Task details: Each record that follows should be transcribed word for word.

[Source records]
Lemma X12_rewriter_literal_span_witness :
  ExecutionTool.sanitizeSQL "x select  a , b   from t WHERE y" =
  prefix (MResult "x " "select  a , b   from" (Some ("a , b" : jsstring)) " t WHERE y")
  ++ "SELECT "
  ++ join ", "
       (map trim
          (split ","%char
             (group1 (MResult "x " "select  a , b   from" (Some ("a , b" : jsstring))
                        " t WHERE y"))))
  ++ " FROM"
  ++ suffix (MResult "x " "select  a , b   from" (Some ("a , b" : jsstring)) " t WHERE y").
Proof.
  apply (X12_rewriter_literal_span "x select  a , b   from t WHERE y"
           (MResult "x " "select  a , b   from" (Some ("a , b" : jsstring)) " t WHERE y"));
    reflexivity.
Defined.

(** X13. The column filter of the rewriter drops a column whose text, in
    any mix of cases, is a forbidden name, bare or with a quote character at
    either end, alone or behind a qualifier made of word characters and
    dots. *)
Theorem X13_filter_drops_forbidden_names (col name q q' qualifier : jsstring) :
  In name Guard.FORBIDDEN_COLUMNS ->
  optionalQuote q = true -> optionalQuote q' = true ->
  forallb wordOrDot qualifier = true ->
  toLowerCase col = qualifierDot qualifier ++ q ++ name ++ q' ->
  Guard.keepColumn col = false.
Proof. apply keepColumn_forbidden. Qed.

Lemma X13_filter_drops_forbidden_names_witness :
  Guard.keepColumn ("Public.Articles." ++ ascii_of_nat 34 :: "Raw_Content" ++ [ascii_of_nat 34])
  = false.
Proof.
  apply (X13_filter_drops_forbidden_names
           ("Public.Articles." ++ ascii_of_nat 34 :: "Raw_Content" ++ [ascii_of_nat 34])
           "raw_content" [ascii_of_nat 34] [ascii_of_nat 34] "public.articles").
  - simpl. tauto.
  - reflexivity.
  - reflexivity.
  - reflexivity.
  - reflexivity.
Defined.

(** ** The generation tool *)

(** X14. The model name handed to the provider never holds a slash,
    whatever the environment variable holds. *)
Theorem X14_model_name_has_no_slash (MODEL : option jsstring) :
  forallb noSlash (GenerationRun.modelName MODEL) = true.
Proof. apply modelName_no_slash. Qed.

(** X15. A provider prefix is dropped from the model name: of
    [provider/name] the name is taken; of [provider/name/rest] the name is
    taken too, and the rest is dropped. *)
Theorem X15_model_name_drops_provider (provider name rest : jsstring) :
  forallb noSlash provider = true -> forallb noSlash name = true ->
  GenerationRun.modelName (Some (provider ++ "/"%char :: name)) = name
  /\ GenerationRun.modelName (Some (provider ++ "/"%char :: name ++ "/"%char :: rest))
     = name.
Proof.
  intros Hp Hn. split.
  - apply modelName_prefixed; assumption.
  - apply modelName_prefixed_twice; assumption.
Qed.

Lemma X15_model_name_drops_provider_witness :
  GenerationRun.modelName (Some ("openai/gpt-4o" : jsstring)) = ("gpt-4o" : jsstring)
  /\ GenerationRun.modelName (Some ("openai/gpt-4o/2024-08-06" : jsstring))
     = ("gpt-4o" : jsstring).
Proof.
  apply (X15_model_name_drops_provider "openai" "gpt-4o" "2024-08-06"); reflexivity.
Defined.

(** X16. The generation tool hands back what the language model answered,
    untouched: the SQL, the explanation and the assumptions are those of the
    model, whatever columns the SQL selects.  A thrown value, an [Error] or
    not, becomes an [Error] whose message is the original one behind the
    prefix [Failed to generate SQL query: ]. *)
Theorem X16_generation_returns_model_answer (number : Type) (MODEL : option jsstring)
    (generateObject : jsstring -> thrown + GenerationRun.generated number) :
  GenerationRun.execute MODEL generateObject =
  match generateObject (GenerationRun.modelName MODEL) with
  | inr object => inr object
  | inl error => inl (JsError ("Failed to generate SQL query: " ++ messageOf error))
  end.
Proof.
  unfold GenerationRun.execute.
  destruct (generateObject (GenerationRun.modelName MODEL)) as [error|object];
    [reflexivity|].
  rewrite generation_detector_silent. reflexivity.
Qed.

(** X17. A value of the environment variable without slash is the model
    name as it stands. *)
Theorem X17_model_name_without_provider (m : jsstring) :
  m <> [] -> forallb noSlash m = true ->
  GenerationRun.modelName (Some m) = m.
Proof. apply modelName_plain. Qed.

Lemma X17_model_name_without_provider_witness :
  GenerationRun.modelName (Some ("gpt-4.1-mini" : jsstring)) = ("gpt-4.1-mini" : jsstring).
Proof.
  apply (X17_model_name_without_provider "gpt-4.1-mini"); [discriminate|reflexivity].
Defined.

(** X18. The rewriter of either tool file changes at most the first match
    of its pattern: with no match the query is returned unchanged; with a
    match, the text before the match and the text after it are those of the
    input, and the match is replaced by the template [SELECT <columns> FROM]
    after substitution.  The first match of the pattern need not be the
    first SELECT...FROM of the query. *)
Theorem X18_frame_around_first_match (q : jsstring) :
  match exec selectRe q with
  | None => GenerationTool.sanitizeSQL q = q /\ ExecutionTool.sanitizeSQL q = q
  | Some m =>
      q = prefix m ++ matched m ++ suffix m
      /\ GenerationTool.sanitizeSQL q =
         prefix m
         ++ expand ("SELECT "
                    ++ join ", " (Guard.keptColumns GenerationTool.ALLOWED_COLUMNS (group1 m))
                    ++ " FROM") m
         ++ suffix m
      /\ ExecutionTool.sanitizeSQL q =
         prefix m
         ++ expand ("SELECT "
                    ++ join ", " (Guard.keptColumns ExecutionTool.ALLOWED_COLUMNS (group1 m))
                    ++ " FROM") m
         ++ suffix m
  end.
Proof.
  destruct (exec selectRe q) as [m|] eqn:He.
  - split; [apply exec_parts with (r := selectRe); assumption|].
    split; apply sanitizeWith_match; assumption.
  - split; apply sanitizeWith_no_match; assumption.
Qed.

Response to this task:
Lemma X12_rewriter_literal_span_witness :
  ExecutionTool.sanitizeSQL "x select  a , b   from t WHERE y" =
  prefix (MResult "x " "select  a , b   from" (Some ("a , b" : jsstring)) " t WHERE y")
  ++ "SELECT "
  ++ join ", "
       (map trim
          (split ","%char
             (group1 (MResult "x " "select  a , b   from" (Some ("a , b" : jsstring))
                        " t WHERE y"))))
  ++ " FROM"
  ++ suffix (MResult "x " "select  a , b   from" (Some ("a , b" : jsstring)) " t WHERE y").
Proof.
  apply (X12_rewriter_literal_span "x select  a , b   from t WHERE y"
           (MResult "x " "select  a , b   from" (Some ("a , b" : jsstring)) " t WHERE y"));
    reflexivity.
Defined.

(** X13. The column filter of the rewriter drops a column whose text, in
    any mix of cases, is a forbidden name, bare or with a quote character at
    either end, alone or behind a qualifier made of word characters and
    dots. *)
Theorem X13_filter_drops_forbidden_names (col name q q' qualifier : jsstring) :
  In name Guard.FORBIDDEN_COLUMNS ->
  optionalQuote q = true -> optionalQuote q' = true ->
  forallb wordOrDot qualifier = true ->
  toLowerCase col = qualifierDot qualifier ++ q ++ name ++ q' ->
  Guard.keepColumn col = false.
Proof. apply keepColumn_forbidden. Qed.

Lemma X13_filter_drops_forbidden_names_witness :
  Guard.keepColumn ("Public.Articles." ++ ascii_of_nat 34 :: "Raw_Content" ++ [ascii_of_nat 34])
  = false.
Proof.
  apply (X13_filter_drops_forbidden_names
           ("Public.Articles." ++ ascii_of_nat 34 :: "Raw_Content" ++ [ascii_of_nat 34])
           "raw_content" [ascii_of_nat 34] [ascii_of_nat 34] "public.articles").
  - simpl. tauto.
  - reflexivity.
  - reflexivity.
  - reflexivity.
  - reflexivity.
Defined.

(** ** The generation tool *)

(** X14. The model name handed to the provider never holds a slash,
    whatever the environment variable holds. *)
Theorem X14_model_name_has_no_slash (MODEL : option jsstring) :
  forallb noSlash (GenerationRun.modelName MODEL) = true.
Proof. apply modelName_no_slash. Qed.

(** X15. A provider prefix is dropped from the model name: of
    [provider/name] the name is taken; of [provider/name/rest] the name is
    taken too, and the rest is dropped. *)
Theorem X15_model_name_drops_provider (provider name rest : jsstring) :
  forallb noSlash provider = true -> forallb noSlash name = true ->
  GenerationRun.modelName (Some (provider ++ "/"%char :: name)) = name
  /\ GenerationRun.modelName (Some (provider ++ "/"%char :: name ++ "/"%char :: rest))
     = name.
Proof.
  intros Hp Hn. split.
  - apply modelName_prefixed; assumption.
  - apply modelName_prefixed_twice; assumption.
Qed.

Lemma X15_model_name_drops_provider_witness :
  GenerationRun.modelName (Some ("openai/gpt-4o" : jsstring)) = ("gpt-4o" : jsstring)
  /\ GenerationRun.modelName (Some ("openai/gpt-4o/2024-08-06" : jsstring))
     = ("gpt-4o" : jsstring).
Proof.
  apply (X15_model_name_drops_provider "openai" "gpt-4o" "2024-08-06"); reflexivity.
Defined.

(** X16. The generation tool hands back what the language model answered,
    untouched: the SQL, the explanation and the assumptions are those of the
    model, whatever columns the SQL selects.  A thrown value, an [Error] or
    not, becomes an [Error] whose message is the original one behind the
    prefix [Failed to generate SQL query: ]. *)
Theorem X16_generation_returns_model_answer (number : Type) (MODEL : option jsstring)
    (generateObject : jsstring -> thrown + GenerationRun.generated number) :
  GenerationRun.execute MODEL generateObject =
  match generateObject (GenerationRun.modelName MODEL) with
  | inr object => inr object
  | inl error => inl (JsError ("Failed to generate SQL query: " ++ messageOf error))
  end.
Proof.
  unfold GenerationRun.execute.
  destruct (generateObject (GenerationRun.modelName MODEL)) as [error|object];
    [reflexivity|].
  rewrite generation_detector_silent. reflexivity.
Qed.

(** X17. A value of the environment variable without slash is the model
    name as it stands. *)
Theorem X17_model_name_without_provider (m : jsstring) :
  m <> [] -> forallb noSlash m = true ->
  GenerationRun.modelName (Some m) = m.
Proof. apply modelName_plain. Qed.

Lemma X17_model_name_without_provider_witness :
  GenerationRun.modelName (Some ("gpt-4.1-mini" : jsstring)) = ("gpt-4.1-mini" : jsstring).
Proof.
  apply (X17_model_name_without_provider "gpt-4.1-mini"); [discriminate|reflexivity].
Defined.

(** X18. The rewriter of either tool file changes at most the first match
    of its pattern: with no match the query is returned unchanged; with a
    match, the text before the match and the text after it are those of the
    input, and the match is replaced by the template [SELECT <columns> FROM]
    after substitution.  The first match of the pattern need not be the
    first SELECT...FROM of the query. *)
Theorem X18_frame_around_first_match (q : jsstring) :
  match exec selectRe q with
  | None => GenerationTool.sanitizeSQL q = q /\ ExecutionTool.sanitizeSQL q = q
  | Some m =>
      q = prefix m ++ matched m ++ suffix m
      /\ GenerationTool.sanitizeSQL q =
         prefix m
         ++ expand ("SELECT "
                    ++ join ", " (Guard.keptColumns GenerationTool.ALLOWED_COLUMNS (group1 m))
                    ++ " FROM") m
         ++ suffix m
      /\ ExecutionTool.sanitizeSQL q =
         prefix m
         ++ expand ("SELECT "
                    ++ join ", " (Guard.keptColumns ExecutionTool.ALLOWED_COLUMNS (group1 m))
                    ++ " FROM") m
         ++ suffix m
  end.
Proof.
  destruct (exec selectRe q) as [m|] eqn:He.
  - split; [apply exec_parts with (r := selectRe); assumption|].
    split; apply sanitizeWith_match; assumption.
  - split; apply sanitizeWith_no_match; assumption.
Qed.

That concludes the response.